**** RECORDS TO PROCESS ****

(** The times the staleness test takes for the sources, in order: the
    modification time of a source that can be examined, and for one that
    cannot the reading of the clock taken in its place, [tick] counting
    the readings taken so far. *)
Fixpoint times_taken (W : World) (files : gmap string Node) (tick : nat)
    (sources : list string) : list Z :=
  match sources with
  | [] => []
  | s :: rest =>
      match files !! s with
      | Some n => node_mtime n :: times_taken W files tick rest
      | None => date_now W tick :: times_taken W files (S tick) rest
      end
  end.

(** No occurrence of [pat] in [a +:+ w] lies across the cut: no proper
    beginning of [pat] ends [a] while the rest of [pat] begins [w]. *)
Definition no_straddle (pat a w : string) : Prop :=
  forall p1 p2,
    pat = p1 +:+ p2 -> p1 <> EmptyString -> p2 <> EmptyString ->
    Str.endsWith a p1 = true -> Str.is_prefix p2 w = true -> False.

(** The three attributes whose root paths [generateBasicIndexHTML] puts
    under the base, each with its opening quote. *)
Definition rebased_attributes : list string :=
  Eval cbv in
    ["src=" +:+ Str.dquote; "href=" +:+ Str.dquote; "content=" +:+ Str.dquote].

(** The file of a maskable icon exists ([fs.existsSync(maskableIconPath)]). *)
Definition present_icon (publicFolder : string) (files : gmap string Node)
    (maskableIcon : MaskableIconRef) : bool :=
  bool_decide (is_Some (files !! Path.join publicFolder (src maskableIcon))).

(** The warning for a maskable icon whose file is missing. *)
Definition missing_icon_effect (publicFolder : string)
    (maskableIcon : MaskableIconRef) : Effect :=
  EConsoleWarn (missing_icon_warning (Path.join publicFolder (src maskableIcon))).

(** The two reports of the manifest merge. *)
Definition parse_failure_report (manifestPath : string) : Effect :=
  EConsoleError ("failed to parse manifest (" +:+ Str.dquote +:+ manifestPath
                 +:+ Str.dquote +:+ ")").
Definition write_failure_report (manifestPath : string) : Effect :=
  EConsoleError ("failed to write manifest (" +:+ Str.dquote +:+ manifestPath
                 +:+ Str.dquote +:+ ")").

(** A path [writeFileSync] fails on: the filesystem refuses the write, or
    a directory stands there. *)
Definition unwritable (W : World) (st : State) (p : string) : Prop :=
  writable W p = false \/ exists t, fs st !! p = Some (Dir t).

(** The value of [CACHE_FILE] on a given filesystem. *)
Definition cache_path_of (options : Options) (st : State) : string :=
  if Str.truthy_opt (cachePath options) then Str.of_opt (cachePath options)
  else if bool_decide (is_Some (fs st !! "node_modules"))
       then Path.join "node_modules" ".prepare-for-web-cache"
       else ".prepare-for-web-cache".

(** The modification time found at a path, zero when nothing is there:
    the value of [lastTime] when the path is that of the cache marker. *)
Definition mtime_at (st : State) (p : string) : Z :=
  match fs st !! p with
  | Some n => node_mtime n
  | None => 0%Z
  end.

(** The log line that opens a run. *)
Definition opening_line (options : Options) : string :=
  "preparing from " +:+ configPath options +:+ " to " +:+ targetFolder options +:+ "...".

(** Following the claims' words: the resolved path of a maskable icon lies
    inside the favicon output subfolder, the folder [pwa] of the target
    folder. *)
Definition in_favicon_folder (publicFolder maskableIconPath : string) : bool :=
  Str.startsWith maskableIconPath (Path.join publicFolder "pwa" +:+ "/").

(** The test of the scan on one manifest entry. *)
Definition matches (suffix : string) (icon : json) : bool :=
  match icon_src icon with
  | Some s => Str.endsWith s suffix
  | None => false
  end.

(** What the scan does to one manifest entry. *)
Definition mark_matching (suffix : string) (icon : json) : json :=
  if matches suffix icon then mark_any_maskable icon else icon.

****

▶ _ABOUT THIS TASK_
Write down exactly the span of lines above from the one containing "Definition unwritable (W" to the one containing "Definition opening_line (options", both ends included.

▶ _RESULT_
Definition unwritable (W : World) (st : State) (p : string) : Prop :=
  writable W p = false \/ exists t, fs st !! p = Some (Dir t).

(** The value of [CACHE_FILE] on a given filesystem. *)
Definition cache_path_of (options : Options) (st : State) : string :=
  if Str.truthy_opt (cachePath options) then Str.of_opt (cachePath options)
  else if bool_decide (is_Some (fs st !! "node_modules"))
       then Path.join "node_modules" ".prepare-for-web-cache"
       else ".prepare-for-web-cache".

(** The modification time found at a path, zero when nothing is there:
    the value of [lastTime] when the path is that of the cache marker. *)
Definition mtime_at (st : State) (p : string) : Z :=
  match fs st !! p with
  | Some n => node_mtime n
  | None => 0%Z
  end.

(** The log line that opens a run. *)
Definition opening_line (options : Options) : string :=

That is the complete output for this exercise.